Whilst sourcing materials for our garments, Samantha has gone to great lengths to find, compare and order organic fabrics, wooden buttons, and recycled sequins. Each time, she chooses the most environmental and human-friendly option.

When it came to embroidering our T-shirts, we came across an unexpected sustainability challenge: our supplier’s embroidery machines are set up to work with polyester yarn. Surely this was not a problem?

Well, we thought it was. We had made all this effort to source and pay for GOTS-certified cotton, and then we’d pollute them with polyester embroidery? We couldn’t let that happen.

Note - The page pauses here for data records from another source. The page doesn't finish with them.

Lemma month_loop_years n : forall fuel T y,
  0 <= T ->
  month_loop (12 * n + fuel) (days_before_years n y + T) y 1 (leap y) =
  month_loop fuel T (y + Z.of_nat n) 1 (leap (y + Z.of_nat n)).
Proof.
  induction n as [|n IH]; intros fuel T y HT; cbn [days_before_years].
  - by rewrite Z.add_0_r.
  - assert (0 <= days_before_years n (y + 1)).
    { apply days_before_years_nonneg. }
    replace (12 * S n + fuel)%nat with (12 + (12 * n + fuel))%nat by lia.
    rewrite <- Z.add_assoc, month_loop_year by lia. rewrite IH by done.
    replace (y + 1 + Z.of_nat n) with (y + Z.of_nat (S n)) by lia. done.
Qed.

Lemma month_loop_decode fuel T y m :
  1996 <= y -> 1 <= m <= 12 -> 0 <= T < mlen y m ->
  12 * (y - 1996) + m <= Z.of_nat fuel ->
  month_loop fuel (days_before_years (Z.to_nat (y - 1996)) 1996 +
                   days_before_months (Z.to_nat (m - 1)) y 1 + T) 1996 1 (leap 1996) = Some (T, y, m).
Proof.
  intros Hy Hm HT Hf. pose proof (days_before_months_nonneg (Z.to_nat (m - 1)) y 1).
  rewrite <- Z.add_assoc.
  replace fuel with (12 * Z.to_nat (y - 1996) + (Z.to_nat (m - 1) + S (fuel - 12 * Z.to_nat (y - 1996) - Z.to_nat m)))%nat by lia.
  rewrite month_loop_years by lia. replace (1996 + Z.of_nat (Z.to_nat (y - 1996))) with y by lia.
  rewrite month_loop_months by lia. replace (1 + Z.of_nat (Z.to_nat (m - 1))) with m by lia.
  cbn [month_loop]. rewrite days_of_month_eq by lia. cbn [mbind option_bind].
  by rewrite (proj2 (Z.leb_gt _ _)) by lia.
Qed.

Lemma days_before_years_ge n y : 365 * Z.of_nat n <= days_before_years n y.
Proof.
  revert y. induction n as [|n IH]; intros y; cbn [days_before_years]; [lia|].
  specialize (IH (y + 1)). unfold ylen. destruct (leap y); lia.
Qed.

(** ** Lemmas: encoding *)

Lemma u32_add_l a b : u32 (u32 a + b) = u32 (a + b).
Proof. unfold u32. apply Z.add_mod_idemp_l. lia. Qed.

Lemma year_loop_eq n : forall i x,
  0 <= i -> year_loop n i (u32 x) (leap i) = (u32 (x + 1440 * days_before_years n i), leap (i + Z.of_nat n)).
Proof.
  induction n as [|n IH]; intros i x Hi; cbn [year_loop days_before_years].
  - f_equal; f_equal; lia.
  - rewrite isLeapYear_eq, u32_add_l, IH by lia. unfold ylen, MINUTES_PER_DAY.
    f_equal; [|f_equal; lia]. f_equal. destruct (leap i); lia.
Qed.

(** Table days of [n] months from month [i] on, February counted 28. *)
Fixpoint table_days (n : nat) (i : Z) : Z :=
  match n with
  | O => 0
  | S n => default 0 (ld days_per_month i) + table_days n (i + 1)
  end.

Lemma mon_loop_eq n : forall i x,
  1 <= i -> i + Z.of_nat n <= 13 -> mon_loop n i (u32 x) = Some (u32 (x + 1440 * table_days n i)).
Proof.
  induction n as [|n IH]; intros i x Hi Hn; cbn [mon_loop table_days].
  - res_lia || (do 2 f_equal; lia).
  - destruct (ld_total days_per_month i) as [d ->]; [cbn; unfold zlen; cbn; lia|].
    cbn [mbind option_bind default]. rewrite u32_add_l, IH by lia.
    do 2 f_equal. unfold MINUTES_PER_DAY. cbn. lia.
Qed.

Lemma table_days_eq y m :
  1 <= m <= 12 ->
  days_before_months (Z.to_nat (m - 1)) y 1 =
  table_days (Z.to_nat (m - 1)) 1 + (if (2 <? m) && leap y then 1 else 0).
Proof. intros H. unfold leap. by_month m H; cbv -[is_leap_year]; destruct (is_leap_year y); reflexivity. Qed.

Lemma u32_if (c : bool) x a : (if c then u32 (u32 x + a) else u32 x) = u32 (x + if c then a else 0).
Proof. destruct c; [apply u32_add_l|]. f_equal. lia. Qed.

(** The three bytes of a 32-bit count. *)
Definition time_bytes (x : Z) : list Z := [x `mod` 256; (x `div` 256) `mod` 256; (x `div` 65536) `mod` 256].

Lemma time_bytes_eq x :
  [Z.land x 0xFF; Z.land (Z.shiftr x 8) 0xFF; Z.land (Z.shiftr (Z.shiftr x 8) 8) 0xFF] = time_bytes x.
Proof.
  change 0xFF with (Z.ones 8). rewrite !Z.land_ones, !Z.shiftr_div_pow2 by lia.
  change (2 ^ 8) with 256. unfold time_bytes. rewrite Z.div_div by lia. done.
Qed.

Lemma date_to_ipmi_time_eq d m y :
  1996 <= y -> 1 <= m <= 12 ->
  date_to_ipmi_time d m y =
  let x := u32 (1440 * day_number d m y) in
  if x `mod` 2 ^ 24 =? 0 then Some (inl IVFRU_RET_INVALID_ARGUMENT) else Some (inr (time_bytes x)).
Proof.
  intros Hy Hm. unfold date_to_ipmi_time, MIN_YEAR. rewrite (proj2 (Z.ltb_ge _ _)) by lia.
  change true with (leap 1996). change 0 with (u32 0) at 1. rewrite year_loop_eq by lia.
  replace (1996 + Z.of_nat (Z.to_nat (y - 1996))) with y by lia.
  rewrite mon_loop_eq by lia. cbn [mbind option_bind].
  rewrite u32_if, u32_add_l, time_bytes_eq. change 0xFFFFFF with (Z.ones 24). rewrite Z.land_ones by lia.
  cbv zeta. unfold day_number. rewrite table_days_eq by lia. unfold MINUTES_PER_DAY.
  assert (forall A B T x, 0 + 1440 * A + 1440 * T + (if x : bool then 1440 else 0) + (d - 1) * 1440 = B ->
    B = 1440 * (A + (T + (if x then 1 else 0)) + (d - 1))) as Hr.
  { intros A B T x <-. destruct x; lia. }
  by rewrite (Hr _ _ _ _ eq_refl).
Qed.

Lemma ipmi_time_to_date_eq t0 t1 t2 :
  is_byte t0 -> is_byte t1 -> is_byte t2 ->
  ipmi_time_to_date t0 t1 t2 =
  ('(T, y, m) ← month_loop month_fuel ((t0 + 256 * t1 + 65536 * t2) `div` 1440) 1996 1 (leap 1996); Some (1 + T, m, y)).
Proof.
  unfold is_byte. intros H0 H1 H2. unfold ipmi_time_to_date.
  rewrite !Z.shiftl_mul_pow2 by lia. change (2 ^ 8) with 256.
  rewrite (u32_small (t2 * 256)) by lia. rewrite (u32_small (t2 * 256 + t1)) by lia.
  rewrite (u32_small ((t2 * 256 + t1) * 256)), (u32_small ((t2 * 256 + t1) * 256 + t0)) by lia.
  replace ((t2 * 256 + t1) * 256 + t0) with (t0 + 256 * t1 + 65536 * t2) by lia. done.
Qed.

Lemma time_bytes_value x :
  0 <= x -> x `mod` 256 + 256 * ((x `div` 256) `mod` 256) + 65536 * ((x `div` 65536) `mod` 256) = x `mod` 2 ^ 24.
Proof.
  intros Hx. change (2 ^ 24) with (256 * (256 * 256)). rewrite !Z.rem_mul_r by lia.
  rewrite Z.div_div by lia. change (256 * 256) with 65536. lia.
Qed.

Lemma date_roundtrip d m y :
  valid_date d m y -> 0 < 1440 * day_number d m y < 2 ^ 24 ->
  exists t0 t1 t2, date_to_ipmi_time d m y = Some (inr [t0; t1; t2]) /\
    ipmi_time_to_date t0 t1 t2 = Some (d, m, y).
Proof.
  intros (Hy & Hm & Hd) Hr. rewrite date_to_ipmi_time_eq by lia. cbv zeta.
  rewrite u32_small by lia. rewrite Z.mod_small by lia. rewrite (proj2 (Z.eqb_neq _ _)) by lia.
  do 3 eexists. split; [reflexivity|].
  rewrite ipmi_time_to_date_eq by (unfold is_byte; apply Z.mod_pos_bound; lia).
  rewrite time_bytes_value, Z.mod_small by lia. rewrite (Z.mul_comm 1440), Z.div_mul by lia.
  unfold day_number. rewrite month_loop_decode; [cbn; res_lia|lia|lia|lia|].
  pose proof (days_before_years_ge (Z.to_nat (y - 1996)) 1996).
  pose proof (days_before_months_nonneg (Z.to_nat (m - 1)) y 1).
  unfold day_number in Hr. unfold month_fuel. lia.
Qed.

(** ** Lemmas: every encoding decodes to a date *)

(** Days from 1996-01-01 to the first of a month. *)
Definition month_start (y m : Z) : Z :=
  days_before_years (Z.to_nat (y - 1996)) 1996 + days_before_months (Z.to_nat (m - 1)) y 1.

Lemma days_before_years_app a b y :
  days_before_years (a + b) y = days_before_years a y + days_before_years b (y + Z.of_nat a).
Proof.
  revert y. induction a as [|a IH]; intros y; cbn [Nat.add days_before_years].
  - by rewrite Z.add_0_r.
  - rewrite IH. replace (y + 1 + Z.of_nat a) with (y + Z.of_nat (S a)) by lia. lia.
Qed.

Lemma month_start_next y m : 1 <= m <= 11 -> month_start y (m + 1) = month_start y m + mlen y m.
Proof.
  intros H. unfold month_start. replace (Z.to_nat (m + 1 - 1)) with (Z.to_nat (m - 1) + 1)%nat by lia.
  rewrite days_before_months_app. replace (1 + Z.of_nat (Z.to_nat (m - 1))) with m by lia.
  unfold days_before_months at 2. lia.
Qed.

Lemma month_start_year y : 1996 <= y -> month_start (y + 1) 1 = month_start y 12 + mlen y 12.
Proof.
  intros H. unfold month_start. replace (Z.to_nat (y + 1 - 1996)) with (Z.to_nat (y - 1996) + 1)%nat by lia.
  rewrite days_before_years_app. replace (1996 + Z.of_nat (Z.to_nat (y - 1996))) with y by lia.
  change (Z.to_nat (1 - 1)) with 0%nat. change (Z.to_nat (12 - 1)) with 11%nat.
  pose proof (days_before_months_app 11 1 y 1) as Ha. change (11 + 1)%nat with 12%nat in Ha. rewrite year_months in Ha.
  change (1 + Z.of_nat 11) with 12 in Ha.
  assert (forall x, days_before_months 1 y x = mlen y x) as Hm by (intros x; unfold days_before_months; lia).
  rewrite Hm in Ha. unfold days_before_years at 2. cbn [days_before_months] in Ha |- *. lia.
Qed.

Lemma month_loop_total fuel : forall T y m,
  0 <= T < 28 * Z.of_nat fuel -> 1996 <= y -> 1 <= m <= 12 ->
  exists T' y' m', month_loop fuel T y m (leap y) = Some (T', y', m') /\
    1996 <= y' /\ 1 <= m' <= 12 /\ 0 <= T' < mlen y' m' /\ month_start y' m' + T' = month_start y m + T.
Proof.
  induction fuel as [|fuel IH]; intros T y m HT Hy Hm; [lia|]. cbn [month_loop].
  rewrite days_of_month_eq by done. cbn [mbind option_bind]. pose proof (mlen_bounds y m Hm).
  case_if; [|exists T, y, m; repeat split; lia].
  destruct (Z.ltb_spec 12 (m + 1)).
  - assert (m = 12) as -> by lia. fold (leap (y + 1)).
    destruct (IH (T - mlen y 12) (y + 1) 1) as (T' & y' & m' & -> & ? & ? & ? & He); [lia..|].
    exists T', y', m'. rewrite He, month_start_year by lia. repeat split; lia.
  - destruct (IH (T - mlen y m) y (m + 1)) as (T' & y' & m' & -> & ? & ? & ? & He); [lia..|].
    exists T', y', m'. rewrite He, month_start_next by lia. repeat split; lia.
Qed.

Lemma ipmi_time_decodes t0 t1 t2 :
  is_byte t0 -> is_byte t1 -> is_byte t2 ->
  exists d m y, ipmi_time_to_date t0 t1 t2 = Some (d, m, y) /\ valid_date d m y /\
    day_number d m y = (t0 + 256 * t1 + 65536 * t2) `div` 1440.
Proof.
  intros H0 H1 H2. rewrite ipmi_time_to_date_eq by done. unfold is_byte in *.
  destruct (month_loop_total month_fuel ((t0 + 256 * t1 + 65536 * t2) `div` 1440) 1996 1)
    as (T & y & m & -> & Hy & Hm & HT & He); [unfold month_fuel; mlia|lia|lia|].
  exists (1 + T), m, y. change (month_start 1996 1) with 0 in He. unfold month_start in He.
  split; [done|]. unfold valid_date, day_number. lia.
Qed.

Lemma day_number_nonneg d m y : valid_date d m y -> 0 <= day_number d m y.
Proof.
  intros (Hy & Hm & Hd). unfold day_number. pose proof (days_before_years_nonneg (Z.to_nat (y - 1996)) 1996).
  pose proof (days_before_months_nonneg (Z.to_nat (m - 1)) y 1). lia.
Qed.

Lemma u32_mod24 x : u32 x `mod` 2 ^ 24 = x `mod` 2 ^ 24.
Proof. unfold u32. change (2 ^ 32) with (2 ^ 24 * 2 ^ 8). rewrite Z.rem_mul_r by lia. mlia. Qed.

(** ** Lemmas: parsing *)

Definition decimal (acc : Z) (s : list Z) : Z := foldl (fun a c => a * 10 + (c - 48)) acc s.

Lemma is_digit_bounds c : is_digit c = true -> 48 <= c <= 57.
Proof. unfold is_digit. intros. bool_to_prop. lia. Qed.

Lemma decimal_ge s : forall acc, 0 <= acc -> forallb is_digit s = true -> acc <= decimal acc s.
Proof.
  induction s as [|c s IH]; intros acc Ha Hs; cbn in *; [lia|].
  apply andb_prop in Hs as [Hc Hs]. apply is_digit_bounds in Hc.
  transitivity (acc * 10 + (c - 48)); [lia|]. apply IH; [lia|done].
Qed.

Lemma i32_ok z : - 2 ^ 31 <= z < 2 ^ 31 -> i32 z = Some z.
Proof.
  intros. unfold i32. by rewrite (proj2 (Z.leb_le _ _)), (proj2 (Z.ltb_lt _ _)) by lia.
Qed.

Lemma digits_loop_run s rest : forall acc,
  0 <= acc -> forallb is_digit s = true -> decimal acc s < 2 ^ 31 ->
  (if rest is c :: _ then is_digit c else false) = false ->
  digits_loop (s ++ rest) acc = Some (decimal acc s, rest).
Proof.
  induction s as [|c s IH]; intros acc Ha Hs Hd Hr; cbn [app].
  - destruct rest as [|c rest]; [done|]. cbn [digits_loop decimal foldl]. by rewrite Hr.
  - cbn [digits_loop forallb] in *. apply andb_prop in Hs as [Hc Hs]. rewrite Hc.
    apply is_digit_bounds in Hc. cbn [decimal foldl] in Hd.
    pose proof (decimal_ge s (acc * 10 + (c - 48)) ltac:(lia) Hs). unfold decimal in *.
    rewrite i32_ok by lia. cbn [mbind option_bind]. rewrite i32_ok by lia. cbn [mbind option_bind].
    apply IH; [lia|done..].
Qed.

Lemma i32_inv z v : i32 z = Some v -> v = z.
Proof. unfold i32. case_if; congruence. Qed.

Lemma days_per_month_mlen m y : 1 <= m <= 12 -> m <> 2 -> ld days_per_month m = Some (mlen y m).
Proof. intros H Hn. unfold mlen. by_month m H; try done. Qed.

Lemma mlen_feb y : mlen y 2 = if leap y then 29 else 28.
Proof. reflexivity. Qed.

Lemma date2dmy_sound s d m y : date2dmy s = Some (inr (d, m, y)) -> valid_date d m y.
Proof.
  unfold date2dmy, MIN_YEAR. intros H. bind_in H. destruct p as [d' s1].
  destruct (skip_dash s1) as [s2|]; [|discriminate]. case_if_in H; [discriminate|].
  bind_in H. destruct p as [m' s3]. destruct (skip_dash s3) as [s4|]; [|discriminate].
  case_if_in H; [discriminate|]. bind_in H. destruct p as [y' s5].
  case_if_in H; [discriminate|]. unfold valid_date. case_if_in H.
  - rewrite (days_per_month_mlen m' y') in H by lia. cbn [mbind option_bind] in H.
    case_if_in H; [discriminate|]. simplify_eq. lia.
  - case_if_in H; [discriminate|]. case_if_in H; [discriminate|]. simplify_eq.
    rewrite mlen_feb. unfold leap. destruct (is_leap_year y); cbn in *; bool_to_prop; lia.
Qed.

Lemma date2dmy_complete ds ms ys d m y :
  forallb is_digit ds = true -> forallb is_digit ms = true -> forallb is_digit ys = true ->
  decimal 0 ds = d -> decimal 0 ms = m -> decimal 0 ys = y -> y < 2 ^ 31 -> valid_date d m y ->
  date2dmy (ds ++ 45 :: ms ++ 45 :: ys) = Some (inr (d, m, y)).
Proof.
  intros Hds Hms Hys Hd Hm Hy Hb (Hy1 & Hm1 & Hd1). pose proof (mlen_bounds y m Hm1).
  unfold date2dmy, MIN_YEAR. rewrite digits_loop_run by (done || lia). rewrite Hd. cbn [mbind option_bind skip_dash Z.eqb Pos.eqb].
  rewrite (proj2 (Z.ltb_ge d 1)), (proj2 (Z.ltb_ge 31 d)) by lia. cbn [orb].
  rewrite digits_loop_run by (done || lia). rewrite Hm. cbn [mbind option_bind skip_dash Z.eqb Pos.eqb].
  rewrite (proj2 (Z.ltb_ge m 1)), (proj2 (Z.ltb_ge 12 m)) by lia. cbn [orb].
  rewrite <- (app_nil_r ys), digits_loop_run by (done || lia). rewrite Hy. cbn [mbind option_bind].
  rewrite (proj2 (Z.ltb_ge y 1996)) by lia. destruct (Z.eqb_spec m 2) as [->|Hn]; cbn [negb].
  - rewrite mlen_feb in Hd1. unfold leap in Hd1.
    destruct (is_leap_year y); cbn [andb negb]; rewrite (proj2 (Z.ltb_ge _ d)) by lia; reflexivity.
  - rewrite (days_per_month_mlen m y) by lia. cbn [mbind option_bind].
    by rewrite (proj2 (Z.ltb_ge (mlen y m) d)) by lia.
Qed.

With lots of patience and determination, Samantha and our supplier have run a number of tests using cotton yarn, making sure that the yarn and the embroidery machines wouldn’t break in the process.  Who said setting up a sustainable fashion production line was easy?

So, why do we have a problem with polyester to start with? After all, polyester has great properties, as it is cheap, wrinkle-free and dries quickly.

We've got a problem with it, because it’s THE MOST TOXIC and POLLUTING FABRIC that exists! Not only does it contain harmful chemicals that easily penetrate our epidermis, polyester simply doesn’t breathe and creates an environment in which smelly bacteria flourish. Of all fabrics, polyester is the worst for our body’s largest organ, our skin.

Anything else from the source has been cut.